Count mode writes counts.mageck.tsv for CRISPR/MAGeCK output or counts.tsv for DotMatch output, plus target_counts.long.tsv, sample_qc.tsv, summary.json, native report.html, assay_report.html, assay_manifest.json, assay_manifest.summary.tsv, methods.md, CITATION.bib, software_versions.yml, audit/, and optional row-level diagnostics. CRISPR count runs also write crispr_qc.json, crispr_qc.summary.tsv, and crispr_qc.html.

Reliability Artifacts

AssaySpec writes closed-loop reliability artifacts for check and run:

  • reliability_summary.json

  • reliability_findings.tsv

  • reliability_report.html

  • reliability_manifest.summary.tsv

reliability_summary.json records the profile, thresholds, backend authority, GPU eligibility, evidence boundary, artifact paths, and normalized findings. Findings use info, warning, error, and blocked severity. check records read-dependent QC as unavailable because no assignment has run yet. run aggregates target audit results, sample QC thresholds, autopsy findings, command failures, and assay evidence metadata.
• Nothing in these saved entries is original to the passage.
(** * Research_Agent: the research pipeline of [AI_Assistant_App.py]

    A shallow embedding of the Streamlit script: the cached tool
    initialiser, the two agent definitions, the composition of the two
    tasks, the submission to the crew engine and the handler of the
    "Start Research" button, followed by the properties of the design
    specification that concern them.

    The script is effectful: it creates client objects, renders page
    elements, calls an external engine and catches exceptions.  Effects are
    threaded through a small state-and-exception monad over a [Process]
    record; the external collaborators (the model and search factories, the
    CrewAI constructors and the engine) are a parameter of the development. *)

From Stdlib Require Import String Ascii List QArith_base.
From stdpp Require Import base option list gmap strings.

Local Open Scope string_scope.
Local Open Scope list_scope.
Local Set Warnings "-register-all".

(** ** Data model *)

(** The handle returned by [ChatOpenAI(model=, temperature=, openai_api_key=)].
    [llm_id] is the identity of the Python object. *)
Record LLM : Type := mkLLM {
  llm_id : nat;
  llm_model : string;
  llm_temperature : Q;
  llm_openai_api_key : string
}.

(** The handle returned by [SerperDevTool(api_key=)]. *)
Record SearchTool : Type := mkSearchTool {
  tool_id : nat;
  tool_api_key : string
}.

(** The tuple [llm, search_tool] returned by [initialize_tools]. *)
Definition ToolHandles : Type := (LLM * SearchTool)%type.

(** The keyword arguments of [Agent(...)]. *)
Record AgentSpec : Type := mkAgent {
  role : string;
  goal : string;
  backstory : string;
  verbose : bool;
  memory : bool;
  tools : list SearchTool;
  llm : LLM
}.

(** The keyword arguments of [Task(...)].  [async_execution] and [context]
    are optional: [None] is a keyword that the call does not pass. *)
Inductive TaskSpec : Type := mkTask {
  description : string;
  agent : AgentSpec;
  expected_output : string;
  async_execution : option bool;
  context : option (list TaskSpec)
}.

(** The keyword arguments of [Crew(agents=, tasks=)]. *)
Record CrewSpec : Type := mkCrew {
  agents : list AgentSpec;
  tasks : list TaskSpec
}.

(** A caught Python exception; [str] is [str(e)]. *)
Record Exception : Type := mkException { str : string }.

(** What a run leaves behind, in order: the page elements rendered through
    [st.*], the calls of [crew.kickoff], and a ghost mark for each entry
    into the body of [run_research_pipeline]. *)
Inductive Event : Type :=
| Warning (body : string)
| Error (body : string)
| Success (body : string)
| Markdown (body : string) (unsafe_allow_html : bool)
| Divider
| Spinner (text : string)
| Entered_run_research_pipeline
    (topic : string) (include_news include_academic : bool) (output_format : string)
| Kickoff (crew : CrewSpec) (inputs : gmap string string).

(** The state of the Streamlit server process: the counter that gives
    identities to new client objects, the store behind
    [@st.cache_resource], keyed by the argument triple of
    [initialize_tools], and the event log. *)
Record Process : Type := mkProcess {
  next_id : nat;
  cache : gmap (string * string * string) ToolHandles;
  log : list Event
}.

Definition fresh_process : Process :=
  {| next_id := 0; cache := ∅; log := [] |}.

(** The widget values of one script run (the module-level globals). *)
Record Widgets : Type := mkWidgets {
  openai_api_key : string;
  serper_api_key : string;
  selected_model : string;
  include_news : bool;
  include_academic : bool;
  output_format : string;
  topic : string
}.

(** The external collaborators.  A constructor either accepts its
    arguments or raises; the engine's [kickoff] either raises or returns the
    final text, and may depend on what happened before in the process. *)
Record Collaborators : Type := mkCollaborators {
  ChatOpenAI_raises : string -> Q -> string -> option Exception;
  SerperDevTool_raises : string -> option Exception;
  Agent_raises : AgentSpec -> option Exception;
  Task_raises : TaskSpec -> option Exception;
  Crew_raises : CrewSpec -> option Exception;
  kickoff_returns : list Event -> CrewSpec -> gmap string string -> Exception + string
}.

(** ** The state-and-exception monad *)

Inductive Outcome (A : Type) : Type :=
| Returned (a : A)
| Raised (e : Exception).
Arguments Returned {A} a.
Arguments Raised {A} e.

Definition M (A : Type) : Type := Process -> Outcome A * Process.

Definition ret {A : Type} (a : A) : M A := fun s => (Returned a, s).

Definition raise {A : Type} (e : Exception) : M A := fun s => (Raised e, s).

Definition bind {A B : Type} (m : M A) (k : A -> M B) : M B :=
  fun s =>
    match m s with
    | (Returned a, s') => k a s'
    | (Raised e, s') => (Raised e, s')
    end.

(** [try: body except Exception as e: handler e] *)
Definition try_except {A : Type} (body : M A) (handler : Exception -> M A) : M A :=
  fun s =>
    match body s with
    | (Returned a, s') => (Returned a, s')
    | (Raised e, s') => handler e s'
    end.

Declare Scope py_scope.
Delimit Scope py_scope with py.
Notation "x <- m ;; k" := (bind m (fun x => k))
  (at level 100, m at next level, right associativity) : py_scope.
Notation "m ;; k" := (bind m (fun _ => k))
  (at level 100, right associativity) : py_scope.
Local Open Scope py_scope.

Definition emit (e : Event) : M unit :=
  fun s => (Returned tt, {| next_id := next_id s; cache := cache s; log := log s ++ [e] |}).

Definition new_id : M nat :=
  fun s => (Returned (next_id s),
            {| next_id := S (next_id s); cache := cache s; log := log s |}).

Definition check (verdict : option Exception) : M unit :=
  match verdict with
  | None => ret tt
  | Some e => raise e
  end.

(** ** Streamlit elements *)

Definition st_warning (body : string) : M unit := emit (Warning body).
Definition st_error (body : string) : M unit := emit (Error body).
Definition st_success (body : string) : M unit := emit (Success body).
Definition st_markdown (body : string) (unsafe_allow_html : bool) : M unit :=
  emit (Markdown body unsafe_allow_html).
Definition st_divider : M unit := emit Divider.
Definition st_spinner (text : string) : M unit := emit (Spinner text).

(** Python truthiness of a [str]: only the empty string is false. *)
Definition truthy (s : string) : bool :=
  match s with
  | EmptyString => false
  | String _ _ => true
  end.

(** Truthiness of the value returned by [run_research_pipeline]: [None] is
    false, a text is judged as a [str]. *)
Definition truthy_result (result : option string) : bool :=
  match result with
  | None => false
  | Some text => truthy text
  end.

Definition newline : string := String "010"%char EmptyString.
Definition dquote : string := String "034"%char EmptyString.

(** The events that a run appended to the log. *)
Definition run_log {A : Type} (m : M A) (s : Process) : list Event :=
  drop (length (log s)) (log (snd (m s))).

(** Page elements, as opposed to engine calls and ghost marks. *)
Definition is_element (e : Event) : bool :=
  match e with
  | Entered_run_research_pipeline _ _ _ _ | Kickoff _ _ => false
  | _ => true
  end.

Definition rendered (evs : list Event) : list Event := List.filter is_element evs.

Section Pipeline.

Context (ext : Collaborators).

(** ** External constructors and the engine *)

Definition ChatOpenAI (model : string) (temperature : Q) (api_key : string) : M LLM :=
  check (ChatOpenAI_raises ext model temperature api_key) ;;
  i <- new_id ;;
  ret {| llm_id := i; llm_model := model; llm_temperature := temperature;
         llm_openai_api_key := api_key |}.

Definition SerperDevTool (api_key : string) : M SearchTool :=
  check (SerperDevTool_raises ext api_key) ;;
  i <- new_id ;;
  ret {| tool_id := i; tool_api_key := api_key |}.

Definition Agent (a : AgentSpec) : M AgentSpec :=
  check (Agent_raises ext a) ;; ret a.

Definition Task (t : TaskSpec) : M TaskSpec :=
  check (Task_raises ext t) ;; ret t.

Definition Crew (c : CrewSpec) : M CrewSpec :=
  check (Crew_raises ext c) ;; ret c.

(** [crew.kickoff(inputs=...)]: the call is logged, then the engine answers. *)
Definition kickoff (crew : CrewSpec) (inputs : gmap string string) : M string :=
  fun s =>
    let s' := {| next_id := next_id s; cache := cache s;
                 log := log s ++ [Kickoff crew inputs] |} in
    match kickoff_returns ext (log s) crew inputs with
    | inr text => (Returned text, s')
    | inl e => (Raised e, s')
    end.

(** ** Tool/Model Initializer *)

(** The body of [initialize_tools], below the decorator. *)
Definition initialize_tools_body (api_key search_api_key model_name : string)
  : M ToolHandles :=
  llm <- ChatOpenAI model_name (3 # 10)%Q api_key ;;
  search_tool <- SerperDevTool search_api_key ;;
  ret (llm, search_tool).

(** Modelled from the spec: the decorator [@st.cache_resource] is Streamlit
    library code and is not part of the repository.  Following section 4.1
    ("caches the returned pair keyed by the exact argument triple ... No
    explicit invalidation; cache lives for the process lifetime"): a call
    whose triple is in the store returns the stored pair and does not run
    the body; otherwise the body runs and, when it returns, its value is
    stored under the triple.  A body that raises stores nothing. *)
Definition st_cache_resource
    (f : string -> string -> string -> M ToolHandles)
    (api_key search_api_key model_name : string) : M ToolHandles :=
  fun s =>
    match cache s !! (api_key, search_api_key, model_name) with
    | Some handles => (Returned handles, s)
    | None =>
        match f api_key search_api_key model_name s with
        | (Returned handles, s') =>
            (Returned handles,
             {| next_id := next_id s';
                cache := <[(api_key, search_api_key, model_name) := handles]> (cache s');
                log := log s' |})
        | (Raised e, s') => (Raised e, s')
        end
    end.

Definition initialize_tools : string -> string -> string -> M ToolHandles :=
  st_cache_resource initialize_tools_body.
Lemma showSourceCode_miss_witness :
  showSourceCode Mini.E lst_files 30 (set_filename "x" Mini.driver)
  = Listed [EvPrint newline].
Proof.
  apply (showSourceCode_miss Mini.E lst_files (set_filename "x" Mini.driver)
           ("00017 XCH" ++ newline ++ "00020 TC")
           ltac:(simpl; lia) eq_refl ltac:(simpl; lia) 30).
  - repeat constructor.
  - simpl. lia.
Defined.

Local Close Scope nat_scope.

(** ** Loading an object file *)

Section LoadingRecords.

Context {Sub : Type} (E : Subsystems Sub).

Lemma load_record_lines (records : list (Z * Z)) :
  forall fuel ws a0 d0 m,
    (List.length records < fuel)%nat ->
    forallb is_space ws = true ->
    Forall unsigned_pair records ->
    load_records E fuel (ws ++ record_lines records) a0 d0 m
    = Some (map (fun r => EvWriteMemory (fst r) (snd r)) records,
            fold_left (fun m r => writeMemory E (fst r) (snd r) m)
                      records m).
Proof.
  induction records as [|[a v] records IH]; intros fuel ws a0 d0 m Hf Hws Hu;
    (destruct fuel as [|fuel]; [simpl in Hf; lia|]);
    cbn [load_records record_lines flat_map].
  - rewrite app_nil_r. unfold fscanf_o_o, scan_o.
    rewrite <- (app_nil_r ws), skip_space_spaces by exact Hws.
    reflexivity.
  - apply Forall_cons_iff in Hu. destruct Hu as [[Ha Hv] Hu].
    cbn [fst snd] in *.
    rewrite fscanf_record by assumption.
    change (2 =? EOF) with false. cbv iota.
    change (newline_char
            :: flat_map (fun r => format_record (fst r) (snd r)) records)
      with ([newline_char] ++ record_lines records).
    rewrite IH; [reflexivity|simpl in Hf; lia|reflexivity|exact Hu].
Qed.

(** X20: on an object file made of ["%06o %06o"] lines of [unsigned]
    values, the name typed fitting the buffer for the file name,
    [loadMemory] ends and calls [MEM::writeMemory] once per line, in the
    order of the file, with the address and the word of that line. *)
Theorem loadMemory_record_lines (fopen : string -> option string)
  (line : string) (records : list (Z * Z)) (a0 d0 : Z) (fuel : nat)
  (d : Driver Sub) :
  (String.length line <= 75)%nat ->
  fopen (line ++ ".obj")%string
  = Some (string_of_list_ascii (record_lines records)) ->
  Forall unsigned_pair records ->
  (List.length records < fuel)%nat ->
  loadMemory E fopen line a0 d0 fuel d
  = Loaded ([EvPrint newline]
            ++ map (fun r => EvWriteMemory (fst r) (snd r)) records
            ++ [EvPrint ("Memory loaded." ++ newline)])
           (set_agc (fold_left (fun m r => writeMemory E (fst r) (snd r) m)
                               records (agc d))
                    (set_filename line d)).
Proof.
  intros Hlen Hopen Hu Hfuel. unfold loadMemory.
  replace (Nat.ltb 75 (String.length line)) with false
    by (symmetry; apply Nat.ltb_ge; exact Hlen).
  rewrite Hopen, list_ascii_of_string_of_list_ascii.
  cbn [agc set_filename].
  pose proof (load_record_lines records fuel [] a0 d0 (agc d) Hfuel eq_refl
                Hu) as Hload.
  cbn [app] in Hload. rewrite Hload. reflexivity.
Qed.

(** A tick that leaves [RUN] at 0 is the last of its batch. *)
Lemma batch_halted (c : Z) (d : Driver Sub) :
  RUN (mon (agc (snd (tick E d)))) = 0 -> batch E c d = tick E d.
Proof.
  intros H. rewrite batch_step. unfold fast_running. rewrite H.
  cbn [truthy Z.eqb negb]. rewrite andb_false_r. reflexivity.
Qed.

Lemma breakpoint_check_halted (d : Driver Sub) :
  RUN (mon (agc d)) = 0 -> RUN (mon (agc (breakpoint_check E d))) = 0.
Proof.
  intros H. unfold breakpoint_check. destruct (_ && _); [reflexivity|exact H].
Qed.

(** X21: the inner loop is a [do ... while]: with the machine halted
    ([RUN] at 0) a pass still clocks it, exactly once; and a tick at which
    the breakpoint address is met is the last tick of its pass, whatever
    the counter. *)
Theorem batch_one_tick_when_halted (c : Z) (d : Driver Sub) :
  (keeps_mon E -> RUN (mon (agc d)) = 0 ->
   batch E c d = tick E d
   /\ exists r alu or w,
       fst (batch E c d) = EvClk :: generate_trace r alu or w)
  /\ (breakpointEnab d = true ->
      breakpoint d
      = getEffectiveAddress E (sub (agc (snd (clock_and_generate E d)))) ->
      batch E c d = tick E d).
Proof.
  split.
  - intros Hk Hrun.
    assert (Hb : batch E c d = tick E d).
    { apply batch_halted. rewrite tick_snd.
      apply watch_check_halted, breakpoint_check_halted.
      rewrite clock_and_generate_mon by exact Hk. exact Hrun. }
    split; [exact Hb|]. rewrite Hb. apply tick_fst.
  - intros Hen Hbp. apply batch_halted. rewrite tick_snd.
    apply watch_check_halted. unfold breakpoint_check.
    rewrite clock_and_generate_snd in *.
    cbn [breakpointEnab breakpoint set_agc set_singleClock agc] in *.
    rewrite Hen, Hbp, Z.eqb_refl. reflexivity.
Qed.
profile = "production" fails fast after target audit if fail_on_unsafe_targets = true and the target set is unsafe at the configured radius. Runtime threshold failures are written after assignment and leave output artifacts in place for diagnosis. profile = "exploratory" records the same conditions as findings without using unsafe preflight status to stop the run.

[backend] mode = "auto" keeps CPU assignment as the production authority and records whether the assay is eligible for the experimental Metal GPU path. gpu-metal-experimental remains advisory unless an assay-specific real-workload gate validates it; DotMatch does not silently switch production assignment to GPU.

Demux And Pair Modes

Demux mode uses mode = "demux", barcodes, reads, [extract], and writes demuxed/, summary.json, optional assignments.tsv, ambiguous.fastq, and unmatched.fastq.

Pair mode uses mode = "pair-count", left_targets, right_targets, reads, [left], and [right]. It writes pair_counts.tsv, pair_summary.json, and optional pair_assignments.tsv.

Safety Policy

AssaySpec always runs native target audit before assignment. If the audit says the target set is unsafe at the configured k, the reliability profile decides whether to stop before assignment or record the risk and continue. It never changes k, target sequences, or ambiguity policy automatically; DotMatch’s explicit unique/ambiguous/none semantics remain the authority.

Templates and inferred specs default to ambiguity_policy = "radius", which keeps any read with more than one target inside the configured radius out of forced assignments. Use ambiguity_policy = "best" only when best-distance compatibility is deliberate.

Automatic autopsy uses the configured reliability thresholds for assignment, ambiguous, no-match, and invalid rates. These thresholds are recorded in assay_manifest.json.